To Trainer, the deceleration marks just the first symptom of more pain to come for Netflix, especially as other streaming competitors like Disney+, HBO Max and Peacock have started to gain ground.
"It’s just not nearly a profitable enough enterprise to compete with the likes of the movie studios and in particular Disney, which has multiple ways to monetize content. Netflix has one way: Streaming over the internet," Trainer said.
"That’s not a big competitive advantage considering that we’ve got I don’t know, a dozen, 25 different streaming alternatives these days? So I think the jig might be up on Netflix, and I think the same is going to be true from a lot of these work-from-home themes," he added. "Money kind of flows in a manic way these days, right? Tons of money went into work-from-home. Now tons of money’s going into crypto. And it’s going to move around pretty quickly. And I think once you become unpopular, it can become pretty painful if the fundamentals aren’t there to support the valuation."
'Buying opportunity'
Other analysts, however, were quicker to shrug off Netflix's subscriber miss, noting that the underlying fundamentals of the company remain intact and have actually improved on many measures. Plus, the record-setting year of subscriber growth that Netflix experienced last year made building further on those levels all the more difficult.

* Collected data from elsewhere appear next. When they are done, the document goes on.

(* ===== verification/CompanionJson.v ===== *)
(** * The JSON validator of the companion protocol (src/src/kitsu_companion_protocol.cpp)

    Class [JsonValidator]: a recursive-descent parser with a nesting bound.  Its
    [cursor_] is the list of the bytes not read yet; a method that returns
    [false] is [None], one that returns [true] gives the rest. *)

From S2P Require Import Prelude CompanionText.

Definition isWhitespace (c : Z) : bool := (c =? 32) || (c =? 9) || (c =? 13) || (c =? 10).

Fixpoint skip (input : list Z) : list Z :=
  match input with
  | c :: rest => if isWhitespace c then skip rest else input
  | [] => []
  end.

(** [memcmp(input_ + cursor_, expected, bytes)] and the advance. *)
Definition jsonLiteral (expected input : list Z) : option (list Z) :=
  if (length input <? length expected)%nat || negb (beq (take (length expected) input) expected)
  then None else Some (drop (length expected) input).

Definition hexDigit (c : Z) : option Z :=
  if asciiDigit c then Some (c - 48)
  else if (97 <=? c) && (c <=? 102) then Some (c - 97 + 10)
  else if (65 <=? c) && (c <=? 70) then Some (c - 65 + 10)
  else None.

(** The value of four hexadecimal digits. *)
Definition hex4 (c1 c2 c3 c4 : Z) : option Z :=
  d1 ← hexDigit c1; d2 ← hexDigit c2; d3 ← hexDigit c3; d4 ← hexDigit c4;
  let shift value digit := u16 (Z.lor (Z.shiftl value 4) digit) in
  Some (shift (shift (shift (shift 0 d1) d2) d3) d4).

Definition simpleEscape (c : Z) : bool :=
  (c =? 34) || (c =? 92) || (c =? 47) || (c =? 98) || (c =? 102) || (c =? 110) || (c =? 114) ||
  (c =? 116).

Definition highSurrogate (v : Z) : bool := (0xd800 <=? v) && (v <=? 0xdbff).
Definition lowSurrogate (v : Z) : bool := (0xdc00 <=? v) && (v <=? 0xdfff).

(** The loop of [string], after the opening quote. *)
Fixpoint stringTail (input : list Z) : option (list Z) :=
  match input with
  | [] => None
  | c :: rest =>
      if c =? 34 then Some rest
      else if c <? 0x20 then None
      else if negb (c =? 92) then stringTail rest
      else
        match rest with
        | [] => None
        | escaped :: rest =>
            if simpleEscape escaped then stringTail rest
            else if negb (escaped =? 117) then None
            else
              match rest with
              | a :: b :: c :: d :: rest =>
                  match hex4 a b c d with
                  | None => None
                  | Some first =>
                      if highSurrogate first then
                        match rest with
                        | backslash :: u :: rest =>
                            if negb (backslash =? 92) || negb (u =? 117) then None
                            else
                              match rest with
                              | a :: b :: c :: d :: rest =>
                                  match hex4 a b c d with
                                  | None => None
                                  | Some second =>
                                      if negb (lowSurrogate second) then None else stringTail rest
                                  end
                              | _ => None
                              end
                        | _ => None
                        end
                      else if lowSurrogate first then None
                      else stringTail rest
                  end
              | _ => None
              end
        end
  end.

Definition jsonString (input : list Z) : option (list Z) :=
  match input with
  | c :: rest => if negb (c =? 34) then None else stringTail rest
  | [] => None
  end.

Fixpoint skipDigits (input : list Z) : list Z :=
  match input with
  | c :: rest => if asciiDigit c then skipDigits rest else input
  | [] => []
  end.

(** At least one digit, then as many as follow. *)
Definition digits1 (input : list Z) : option (list Z) :=
  let rest := skipDigits input in
  if (length rest =? length input)%nat then None else Some rest.

Definition numberSign (input : list Z) : list Z :=
  match input with
  | c :: rest => if c =? 45 then rest else input
  | [] => []
  end.

(** The integer part. *)
Definition numberInt (input : list Z) : option (list Z) :=
  match input with
  | [] => None
  | c :: rest =>
      if c =? 48 then
        match rest with
        | d :: _ => if asciiDigit d then None else Some rest
        | [] => Some rest
        end
      else if (c <? 49) || (57 <? c) then None
      else Some (skipDigits input)
  end.

Definition numberFraction (input : list Z) : option (list Z) :=
  match input with
  | c :: rest => if c =? 46 then digits1 rest else Some input
  | [] => Some input
  end.

Definition numberExponent (input : list Z) : option (list Z) :=
  match input with
  | c :: rest =>
      if (c =? 101) || (c =? 69) then
        digits1 (match rest with
                 | s :: rest' => if (s =? 43) || (s =? 45) then rest' else rest
                 | [] => rest
                 end)
      else Some input
  | [] => Some input
  end.

(** The integer part is never empty, so [cursor_ > start] holds at the end. *)
Definition jsonNumber (input : list Z) : option (list Z) :=
  r1 ← numberInt (numberSign input);
  r2 ← numberFraction r1;
  numberExponent r2.

(** The loop of [object] after the opening brace; [value] is the recursive call
    at the next depth.  A turn consumes a byte, so a fuel of the length of the
    input never runs out. *)
Fixpoint objectLoop (value : list Z -> option (list Z)) (fuel : nat) (input : list Z)
  : option (list Z) :=
  match fuel, input with
  | O, _ | _, [] => None
  | S fuel', _ =>
      r1 ← jsonString input;
      match skip r1 with
      | c :: r2 =>
          if negb (c =? 58) then None
          else
            r3 ← value (skip r2);
            match skip r3 with
            | c :: r4 =>
                if c =? 125 then Some r4
                else if negb (c =? 44) then None
                else objectLoop value fuel' (skip r4)
            | [] => None
            end
      | [] => None
      end
  end.

Fixpoint arrayLoop (value : list Z -> option (list Z)) (fuel : nat) (input : list Z)
  : option (list Z) :=
  match fuel, input with
  | O, _ | _, [] => None
  | S fuel', _ =>
      r1 ← value input;
      match skip r1 with
      | c :: r2 =>
          if c =? 93 then Some r2
          else if negb (c =? 44) then None
          else arrayLoop value fuel' (skip r2)
      | [] => None
      end
  end.

(** [object] and [array] with the opening bracket consumed. *)
Definition jsonObject (value : list Z -> option (list Z)) (input : list Z) : option (list Z) :=
  match skip input with
  | c :: rest => if c =? 125 then Some rest else objectLoop value (length (c :: rest)) (c :: rest)
  | [] => None
  end.
Definition jsonArray (value : list Z -> option (list Z)) (input : list Z) : option (list Z) :=
  match skip input with
  | c :: rest => if c =? 93 then Some rest else arrayLoop value (length (c :: rest)) (c :: rest)
  | [] => None
  end.

(** [value(depth)] with [levels = 17 - depth] levels left: at [depth > 16] it fails. *)
Fixpoint jsonValue (levels : nat) (input : list Z) : option (list Z) :=
  match levels, input with
  | O, _ | _, [] => None
  | S levels', c :: rest =>
      if c =? 123 then jsonObject (jsonValue levels') rest
      else if c =? 91 then jsonArray (jsonValue levels') rest
      else if c =? 34 then jsonString input
      else if c =? 116 then jsonLiteral (bytes_of "true") input
      else if c =? 102 then jsonLiteral (bytes_of "false") input
      else if c =? 110 then jsonLiteral (bytes_of "null") input
      else jsonNumber input
  end.

Definition kJsonLevels : nat := 17.

Definition jsonValid (input : list Z) : bool :=
  match jsonValue kJsonLevels (skip input) with
  | Some rest => (length (skip rest) =? 0)%nat
  | None => false
  end.

(** ** The grammar of RFC 8259 *)

Definition Whitespace (s : list Z) : Prop := Forall (fun c => isWhitespace c = true) s.
Definition Digits (s : list Z) : Prop := Forall (fun c => asciiDigit c = true) s.

(** The characters between the quotes. *)
Inductive Chars : list Z -> Prop :=
| chars_nil : Chars []
| chars_plain c s : 0x20 <= c -> c <> 34 -> c <> 92 -> Chars s -> Chars (c :: s)
| chars_escape e s : simpleEscape e = true -> Chars s -> Chars (92 :: e :: s)
| chars_u a b c d v s : hex4 a b c d = Some v -> highSurrogate v = false -> lowSurrogate v = false ->
    Chars s -> Chars (92 :: 117 :: a :: b :: c :: d :: s)
| chars_pair a b c d v a' b' c' d' w s : hex4 a b c d = Some v -> highSurrogate v = true ->
    hex4 a' b' c' d' = Some w -> lowSurrogate w = true -> Chars s ->
    Chars (92 :: 117 :: a :: b :: c :: d :: 92 :: 117 :: a' :: b' :: c' :: d' :: s).

Definition StringText (s : list Z) : Prop := exists chars, Chars chars /\ s = 34 :: chars ++ [34].

Definition IntText (s : list Z) : Prop :=
  s = [48] \/ exists c ds, 49 <= c <= 57 /\ Digits ds /\ s = c :: ds.
Definition FractionText (s : list Z) : Prop :=
  s = [] \/ exists ds, Digits ds /\ ds <> [] /\ s = 46 :: ds.
Definition ExponentText (s : list Z) : Prop :=
  s = [] \/ exists e sign ds, (e = 101 \/ e = 69) /\ (sign = [] \/ sign = [43] \/ sign = [45]) /\
    Digits ds /\ ds <> [] /\ s = e :: sign ++ ds.
Definition NumberText (s : list Z) : Prop :=
  exists sign int fraction exponent, (sign = [] \/ sign = [45]) /\ IntText int /\
    FractionText fraction /\ ExponentText exponent /\ s = sign ++ int ++ fraction ++ exponent.

(** A value nested at most [levels] deep, the members of an object and the
    elements of an array. *)
Inductive ValueText : nat -> list Z -> Prop :=
| value_true n : ValueText (S n) (bytes_of "true")
| value_false n : ValueText (S n) (bytes_of "false")
| value_null n : ValueText (S n) (bytes_of "null")
| value_string n s : StringText s -> ValueText (S n) s
| value_number n s : NumberText s -> ValueText (S n) s
| value_empty_object n w : Whitespace w -> ValueText (S n) (123 :: w ++ [125])
| value_object n w m : Whitespace w -> MembersText n m -> ValueText (S n) (123 :: w ++ m ++ [125])
| value_empty_array n w : Whitespace w -> ValueText (S n) (91 :: w ++ [93])
| value_array n w m : Whitespace w -> ElementsText n m -> ValueText (S n) (91 :: w ++ m ++ [93])
with MembersText : nat -> list Z -> Prop :=
| members_one n k w1 w2 v w3 : StringText k -> Whitespace w1 -> Whitespace w2 -> ValueText n v ->
    Whitespace w3 -> MembersText n (k ++ w1 ++ 58 :: w2 ++ v ++ w3)
| members_more n k w1 w2 v w3 w4 m : StringText k -> Whitespace w1 -> Whitespace w2 ->
    ValueText n v -> Whitespace w3 -> Whitespace w4 -> MembersText n m ->
    MembersText n (k ++ w1 ++ 58 :: w2 ++ v ++ w3 ++ 44 :: w4 ++ m)
with ElementsText : nat -> list Z -> Prop :=
| elements_one n v w : ValueText n v -> Whitespace w -> ElementsText n (v ++ w)
| elements_more n v w1 w2 m : ValueText n v -> Whitespace w1 -> Whitespace w2 -> ElementsText n m ->
    ElementsText n (v ++ w1 ++ 44 :: w2 ++ m).

(** A JSON text. *)
Definition JsonText (levels : nat) (s : list Z) : Prop :=
  exists w1 v w2, Whitespace w1 /\ ValueText levels v /\ Whitespace w2 /\ s = w1 ++ v ++ w2.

"People aren’t talking about the fact that they beat revenue. People aren’t talking about the fact that they crushed EPS [earnings per share] estimates," Nat Schindler, Bank of America director of equity research, told Yahoo Finance. "People are talking about the fact that they missed net subscriber additions in the quarter over last quarter. Not year-over-year growth, not even total subscribers – which was off by less than 1%. So this is really a tertiary metric, and it makes it extremely volatile. It’s incredibly difficult to predict what’s going to happen in a given quarter."
"I look at this as a buying opportunity largely because if you look at what has happened in the past, in the times that Netflix has missed in the past on this really hard-to-predict number ... the stock has rebounded immensely," Schindler added. "In the last five times this has occurred over the last five years, the stock is up 78% within a year from the close the day after missing. So we see this as something that really, fundamentally, nothing has changed."
Netflix shares fell 10% after announcing earnings Tuesday after market close. The stock was down nearly 7% around noon on Wednesday.
Others also said Netflix is likely to see a re-acceleration in sign-ups later this year once later seasons of popular series like "The Witcher" and "Money Heist" return after COVID-related production disruptions last year.
"If you take a step back and remember that they added 26 million subscribers in the first half of last year, 37 million for the entire year, those numbers are eye popping by any measure," CFRA analyst Tuna Amobi told Yahoo Finance Live. "So they were going to be comping against this huge number. And also the fact that the production was shut down, as you know, because of COVID-19, and they are now starting to get back into that. So the content slate was fairly light, which pushed back a lot of the popular returning shows to the second half."
The spotlight on Netflix's miss on new subscriber numbers also pulled focus from other key metrics like cash flow. The company reiterated it believes it is "very close to being sustainably" free cash flow positive, after posting its first full-year of positive free cash flow since 2011 in 2020. Netflix also said expected free cash flow to be around breakeven in 2021, and added it "no longer [has] a need to raise external financing" for its day-to-day operations.
"On a fundamental basis, on a balance sheet basis, on a liquidity basis, it’s a very strong company," Santosh Rao, head of research at Manhattan Venture Partners, told Yahoo Finance Live. "That’s been the bear case with Netflix all along: It’s overpriced, it can’t do it, they cannot fund themselves. The company has come out and said they can fund themselves. They’re not going to the debt market. They have enough cash flow to fund their own shows. And they have a good library already. They’ve benefited from COVID, in fact, compared to the competitors, because they had a good slate already."
"They have a good lead. It’s their market share to lose," he added. "They’re still very much in play and ahead of the game.”